BEGIN
Lemma record_inv uk utxos change exp :
  keeper_inv uk -> nextIndex uk < MaxUint64 -> (forall u, u ∈ utxos -> reserved uk !! OutputID u = None) ->
  keeper_inv (record_reservation (mkReservation (u64 (nextIndex uk + 1)) utxos change exp) uk).
Proof.
  intros [K1 K2 K3 K4 K5 K6 K7] Hn Hfree. rewrite u64_id by lia. set (rid := nextIndex uk + 1).
  assert (Hnew : reservations uk !! rid = None) by (apply eq_None_not_Some; intros [res E]; destruct (K5 _ _ E); lia).
  split; cbn; try done; [lia|intros id res..|intros h id].
  - intros [[<- <-]|[_ E]]%lookup_insert_Some; [cbn; lia|]. destruct (K5 _ _ E). split; [done|lia].
  - intros u [[<- <-]|[Hid E]]%lookup_insert_Some Hu; rewrite foldl_insert_id; cbn in *.
    + rewrite decide_True by by apply list_elem_of_fmap_2. done.
    + rewrite decide_False; [by eapply K6|]. intros (v & Ev & Hv)%list_elem_of_fmap. pose proof (K6 _ _ _ E Hu) as Hr. rewrite Ev, (Hfree v Hv) in Hr. done.
  - rewrite foldl_insert_id. destruct (decide _) as [(v & -> & Hv)%list_elem_of_fmap|Hh].
    + intros [= <-]. eexists _, v. rewrite lookup_insert_eq. done.
    + intros (res & u & Hres & Hu & <-)%K7. exists res, u. rewrite lookup_insert_ne; [done|]. intros <-. by rewrite Hnew in Hres.
Qed.
Lemma cancel_inv uk rid : keeper_inv uk -> keeper_inv (cancel rid uk).
Proof.
  intros HK. pose proof HK as [K1 K2 K3 K4 K5 K6 K7]. unfold cancel. destruct (reservations uk !! rid) as [res|] eqn:Er; [|done].
  split; cbn; try done; [intros id res'..|intros h id].
  - intros [_ E]%lookup_delete_Some. by apply K5.
  - intros u [Hne E]%lookup_delete_Some Hu. rewrite foldl_delete_id, decide_False; [by eapply K6|].
    intros (v & Ev & Hv)%list_elem_of_fmap. pose proof (K6 _ _ _ E Hu) as H1. pose proof (K6 _ _ _ Er Hv) as H2. rewrite Ev, H2 in H1. by injection H1.
  - rewrite foldl_delete_id. destruct (decide _) as [|Hh]; [done|]. intros (res' & u & E & Hu & <-)%K7. exists res', u.
    rewrite lookup_delete_ne; [done|]. intros <-. rewrite Er in E. injection E as <-. apply Hh. by apply list_elem_of_fmap_2.
Qed.
Lemma cancel_index uk rid : nextIndex (cancel rid uk) = nextIndex uk.
Proof. unfold cancel. by destruct (_ !! rid). Qed.
Lemma expire_inv uk t : keeper_inv uk -> keeper_inv (expireReservation t uk) /\ nextIndex (expireReservation t uk) = nextIndex uk.
Proof.
  unfold expireReservation. generalize (map_range (reservations uk)) as l. intros l. revert uk. induction l as [|[rid res] l IH]; intros uk HK; cbn [foldl]; [done|].
  destruct (res_expiry res <? t); [|by apply IH]. destruct (IH (cancel rid uk) (cancel_inv _ _ HK)) as [H1 H2]. rewrite H2, cancel_index. done.
Qed.

Lemma keyed_foldl utxos m : keyed m -> keyed (foldl (fun m u => <[OutputID u := u]> m) m utxos).
Proof.
  revert m. induction utxos as [|v utxos IH]; intros m Hm; cbn [foldl]; [done|]. apply IH. intros h u [[<- <-]|[_ E]]%lookup_insert_Some; [done|by apply Hm].
Qed.
Lemma keyed_delete (hashes : list Hash) (m : gmap Hash UTXO) : keyed m -> keyed (foldl (fun m h => delete h m) m hashes).
Proof. revert m. induction hashes as [|h' hashes IH]; intros m Hm; cbn [foldl]; [done|]. apply IH. intros h u [_ E]%lookup_delete_Some. by apply Hm. Qed.

Lemma findUtxo_keyed uk h uu u : keeper_inv uk -> findUtxo h uu uk = KOk u -> OutputID u = h.
Proof.
  intros [K1 K2 K3 _ _ _ _]. unfold findUtxo. destruct (if uu then unconfirmed uk !! h else None) as [v|] eqn:E.
  - intros [= <-]. destruct uu; [by apply K3|done].
  - destruct (db_standard uk !! h) as [v|] eqn:E1; [intros [= <-]; by apply K1|]. destruct (db_contract uk !! h) as [v|] eqn:E2; [intros [= <-]; by apply K2|done].
Qed.

Lemma keeper_step_inv uk op : op_keyed op -> keeper_inv uk -> nextIndex uk < MaxUint64 ->
  keeper_inv (keeper_step uk op) /\ nextIndex uk <= nextIndex (keeper_step uk op) <= nextIndex uk + 1.
Proof.
  intros Hop HK Hn. pose proof HK as [K1 K2 K3 K4 K5 K6 K7].
  destruct op as [acc asset amount uu vote exp height|h uu exp height|rid|t|utxos|hashes|st co]; cbn [keeper_step].
  - unfold Reserve. destruct (findUtxos _ _ _ _ _ _) as [utxos imm]. destruct (optUTXOs _ _ _) as [[[opt oa] ra]| |] eqn:Eo; cbn [snd]; [|by split; [|lia]..].
    repeat (destruct (_ <? amount); [cbn; by split; [|lia]|]). cbn [snd]. split; [apply record_inv; [done|done|intros u; by eapply optUTXOs_free]|]. cbn. rewrite u64_id; lia.
  - unfold ReserveParticular. destruct (bool_decide (is_Some (reserved uk !! h))) eqn:Eb; cbn [snd]; [by split; [|lia]|]. apply bool_decide_eq_false, eq_None_not_Some in Eb.
    destruct (findUtxo h uu uk) as [u| |] eqn:Ef; cbn [snd]; [|by split; [|lia]..]. destruct (_ >? height); cbn [snd]; [by split; [|lia]|].
    split; [apply record_inv; [done|done|]|cbn; rewrite u64_id; lia]. intros v ->%list_elem_of_singleton. by rewrite (findUtxo_keyed _ _ _ _ HK Ef).
  - unfold Cancel. rewrite cancel_index. split; [by apply cancel_inv|lia].
  - destruct (expire_inv uk t HK) as [H1 H2]. rewrite H2. split; [done|lia].
  - split; [|cbn; lia]. split; cbn; try done. by apply keyed_foldl.
  - split; [|cbn; lia]. split; cbn; try done. by apply keyed_delete.
  - destruct Hop. split; [|cbn; lia]. split; cbn; done.
Qed.
Lemma keeper_run_inv ops uk : Forall op_keyed ops -> keeper_inv uk -> nextIndex uk + Z.of_nat (length ops) <= MaxUint64 ->
  keeper_inv (foldl keeper_step uk ops).
Proof.
  revert uk. induction ops as [|op ops IH]; intros uk Hops HK Hn; cbn [foldl]; [done|]. apply Forall_cons in Hops as [Hop Hops]. cbn [length] in Hn.
  destruct (keeper_step_inv uk op Hop HK) as [H1 H2]; [lia|]. apply IH; [done|done|lia].
Qed.
Lemma new_keeper_inv : keeper_inv new_keeper.
Proof. split; cbn; try done. Qed.

(** C28.  No output is promised twice: whatever is reserved, cancelled, expired or
    written to the wallet's database, two reservations have no output in common,
    the outputs marked as reserved are exactly those of the reservations, and
    cancelling one frees exactly its own outputs. *)
Theorem reservations_exclusive ops :
  Forall op_keyed ops -> Z.of_nat (length ops) <= MaxUint64 ->
  let uk := foldl keeper_step new_keeper ops in
  (forall id1 id2 res1 res2 u1 u2, reservations uk !! id1 = Some res1 -> reservations uk !! id2 = Some res2 ->
     u1 ∈ res_utxos res1 -> u2 ∈ res_utxos res2 -> OutputID u1 = OutputID u2 -> id1 = id2)
  /\ (forall h, is_Some (reserved uk !! h) <-> exists rid res u, reservations uk !! rid = Some res /\ u ∈ res_utxos res /\ OutputID u = h)
  /\ (forall rid h, is_Some (reserved (Cancel rid uk) !! h) <-> exists rid', rid' <> rid /\ reserved uk !! h = Some rid').
Proof.
  intros Hops Hn uk. assert (HK : keeper_inv uk) by (apply keeper_run_inv; [done|apply new_keeper_inv|done]). clearbody uk. pose proof HK as [_ _ _ _ K5 K6 K7].
  split_and!.
  - intros id1 id2 res1 res2 u1 u2 H1 H2 Hu1 Hu2 E. pose proof (K6 _ _ _ H1 Hu1) as E1. rewrite E, (K6 _ _ _ H2 Hu2) in E1. by injection E1.
  - intros h. split; [intros [rid Hr]; destruct (K7 _ _ Hr) as (res & u & ?); by exists rid, res, u|]. intros (rid & res & u & H1 & H2 & <-). exists rid. by eapply K6.
  - intros rid h. unfold Cancel, cancel. destruct (reservations uk !! rid) as [res|] eqn:Er; cbn.
    + rewrite foldl_delete_id. destruct (decide _) as [(u & -> & Hu)%list_elem_of_fmap|Hh].
      * rewrite (K6 _ _ _ Er Hu). split; [by intros []|]. intros (rid' & Hne & [= <-]). done.
      * split; [intros [rid' Hr]|intros (rid' & _ & Hr); by eexists]. exists rid'. split; [|done]. intros ->. destruct (K7 _ _ Hr) as (res' & u & E & Hu & <-).
        rewrite Er in E. injection E as <-. apply Hh. by apply list_elem_of_fmap_2.
    + split; [intros [rid' Hr]|intros (rid' & _ & Hr); by eexists]. exists rid'. split; [|done]. intros ->. destruct (K7 _ _ Hr) as (res' & u & E & _). by rewrite Er in E.
Qed.

(** An output that is in the database and still among the unconfirmed ones counts twice, and is chosen twice. *)
Theorem Reserve_counts_twice u exp height :
  0 < Amount u -> 2 * Amount u <= MaxUint64 -> ValidHeight u <= height ->
  let uk := mkKeeper 0 {[OutputID u := u]} ∅ {[OutputID u := u]} ∅ ∅ in
  exists r, (Reserve (AccountID u) (AssetID u) (2 * Amount u) true (Vote u) exp height uk).1 = KOk r /\ res_utxos r = [u; u].
Proof.
  intros H0 H1 Hh uk.
  assert (Hl : listed true uk = [u; u]) by (unfold listed, uk; cbn -[map_to_list]; by rewrite !map_to_list_singleton).
  assert (Hw : filter (wanted (AccountID u) (AssetID u) (Vote u)) (listed true uk) = [u; u]) by (rewrite Hl; cbn; rewrite !decide_True by done; done).
  pose proof (Reserve_spec (AccountID u) (AssetID u) (Vote u) true height uk (2 * Amount u) exp ltac:(lia)) as Hr. rewrite Hw in Hr.
  assert (Hf : free (AccountID u) (AssetID u) (Vote u) true height uk = [u; u]).
  { unfold free, mature. rewrite Hl. rewrite !filter_cons_True by done. rewrite filter_nil. cbn. done. }
  rewrite Hf in Hr. destruct (Reserve _ _ _ _ _ _ _ _) as [[r| |] uk']; cbn [fst] in *.
  - exists r. split; [done|]. destruct Hr as (Hs & Ht & Hc & _); [split; [repeat constructor; lia|cbn; lia]|].
    apply submseteq_Permutation in Hs as (k & Hk). pose proof (Permutation_length Hk) as Hlen.
    destruct (res_utxos r) as [|v1 [|v2 [|v3 l]]]; cbn in Hlen; try lia.
    + cbn in Ht. lia.
    + assert (v1 = u) as -> by (assert (v1 ∈ [u; u]) by (rewrite Hk; left); set_solver). cbn in Ht. lia.
    + rewrite (proj1 (length_zero_iff_nil k)) in Hk by lia. rewrite app_nil_r in Hk. symmetry. by apply Permutation_length_2_inv in Hk as [?|?].
  - destruct Hr as (_ & Hlt & _); [split; [repeat constructor; lia|cbn; lia]|]. cbn in Hlt. lia.
  - destruct Hr. split; [repeat constructor; lia|cbn; lia].
Qed.
End Exclusive.

(** ** A run *)

Module Run.
Definition larger (u v : UTXO) : Prop := Amount v <= Amount u.
#[export] Instance larger_dec u v : Decision (larger u v).
Proof. unfold larger. apply _. Defined.
#[export] Instance larger_trans : Transitive larger.
Proof. unfold larger. intros u v w. lia. Qed.
#[export] Instance larger_total : Total larger.
Proof. unfold larger. intros u v. lia. Qed.
#[export] Instance merge_Slice : SortSlice := merge_sort larger.
#[export] Instance merge_Slice_laws : SortSliceLaws merge_Slice.
Proof.
  split; [apply merge_sort_Permutation|]. intros l. unfold sort_Slice, merge_Slice.
  induction (StronglySorted_merge_sort larger l) as [|u l' Hs IH Hu]; intros i j v w Hij; [done|].
  destruct i as [|i], j as [|j]; [lia| |lia|cbn; apply IH; lia]. cbn. intros [= <-] Hj. rewrite Forall_forall in Hu. apply Hu. by eapply list_elem_of_lookup_2.
Qed.

Definition coin (n : Z) (b : byte) (height : Z) : UTXO :=
  mkUTXO (repeat b 32) [] [x01] n 0 [] [] [] [x0a] [] 0 height false.
Definition wallet : gmap Hash UTXO :=
  list_to_map ((fun u => (OutputID u, u)) <$> [coin 10 x01 0; coin 20 x02 0; coin 30 x03 0; coin 40 x04 0; coin 50 x05 99]).
(** The largest output is locked, another one is immature. *)
Definition before : utxoKeeper := foldl keeper_step new_keeper [KDatabase wallet ∅; KReserveParticular (repeat x04 32) false 7 5].

Lemma Reserve_exact_witness :
  (0 < 25 /\ amounts_ok (filter (wanted [x0a] [x01] []) (listed false before)))
  /\ exists r uk', Reserve [x0a] [x01] 25 false [] 9 5 before = (KOk r, uk') /\ Amount <$> res_utxos r = [20; 10] /\ res_change r = 5
     /\ total (res_utxos r) = 25 + res_change r
     /\ (Reserve [x0a] [x01] 61 false [] 9 5 before).1 = KErr ErrReserved /\ (Reserve [x0a] [x01] 101 false [] 9 5 before).1 = KErr ErrImmature
     /\ (Reserve [x0a] [x01] 151 false [] 9 5 before).1 = KErr ErrInsufficient.
Proof.
  assert (Ha : amounts_ok (filter (wanted [x0a] [x01] []) (listed false before))) by (split; [apply (bool_decide_unpack _); vm_compute; exact I|vm_compute; discriminate]).
  split; [split; [lia|exact Ha]|]. pose proof (Reserve_exact [x0a] [x01] [] false 5 before 25 9 ltac:(lia) Ha) as Hr.
  assert (E : Amount <$> match (Reserve [x0a] [x01] 25 false [] 9 5 before).1 with KOk r => res_utxos r | _ => [] end = [20; 10]) by (vm_compute; reflexivity).
  assert (E' : match (Reserve [x0a] [x01] 25 false [] 9 5 before).1 with KOk r => res_change r | _ => 0 end = 5) by (vm_compute; reflexivity).
  destruct (Reserve [x0a] [x01] 25 false [] 9 5 before) as [[r|e|] uk']; cbn [fst] in E, E'; [|discriminate E|discriminate E].
  exists r, uk'. split; [reflexivity|]. split; [exact E|]. split; [exact E'|]. split; [apply Hr|]. split; [vm_compute; reflexivity|]. split; vm_compute; reflexivity.
Defined.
END
* _Task description_: Within the data above, the lines from the one with "rewrite Hf in" to the one with "Proof. unfold larger. apply _. Defined." must be repeated exactly; no other line belongs in the answer.

* _Answer to this exercise_:
  rewrite Hf in Hr. destruct (Reserve _ _ _ _ _ _ _ _) as [[r| |] uk']; cbn [fst] in *.
  - exists r. split; [done|]. destruct Hr as (Hs & Ht & Hc & _); [split; [repeat constructor; lia|cbn; lia]|].
    apply submseteq_Permutation in Hs as (k & Hk). pose proof (Permutation_length Hk) as Hlen.
    destruct (res_utxos r) as [|v1 [|v2 [|v3 l]]]; cbn in Hlen; try lia.
    + cbn in Ht. lia.
    + assert (v1 = u) as -> by (assert (v1 ∈ [u; u]) by (rewrite Hk; left); set_solver). cbn in Ht. lia.
    + rewrite (proj1 (length_zero_iff_nil k)) in Hk by lia. rewrite app_nil_r in Hk. symmetry. by apply Permutation_length_2_inv in Hk as [?|?].
  - destruct Hr as (_ & Hlt & _); [split; [repeat constructor; lia|cbn; lia]|]. cbn in Hlt. lia.
  - destruct Hr. split; [repeat constructor; lia|cbn; lia].
Qed.
End Exclusive.

(** ** A run *)

Module Run.
Definition larger (u v : UTXO) : Prop := Amount v <= Amount u.
#[export] Instance larger_dec u v : Decision (larger u v).
Proof. unfold larger. apply _. Defined.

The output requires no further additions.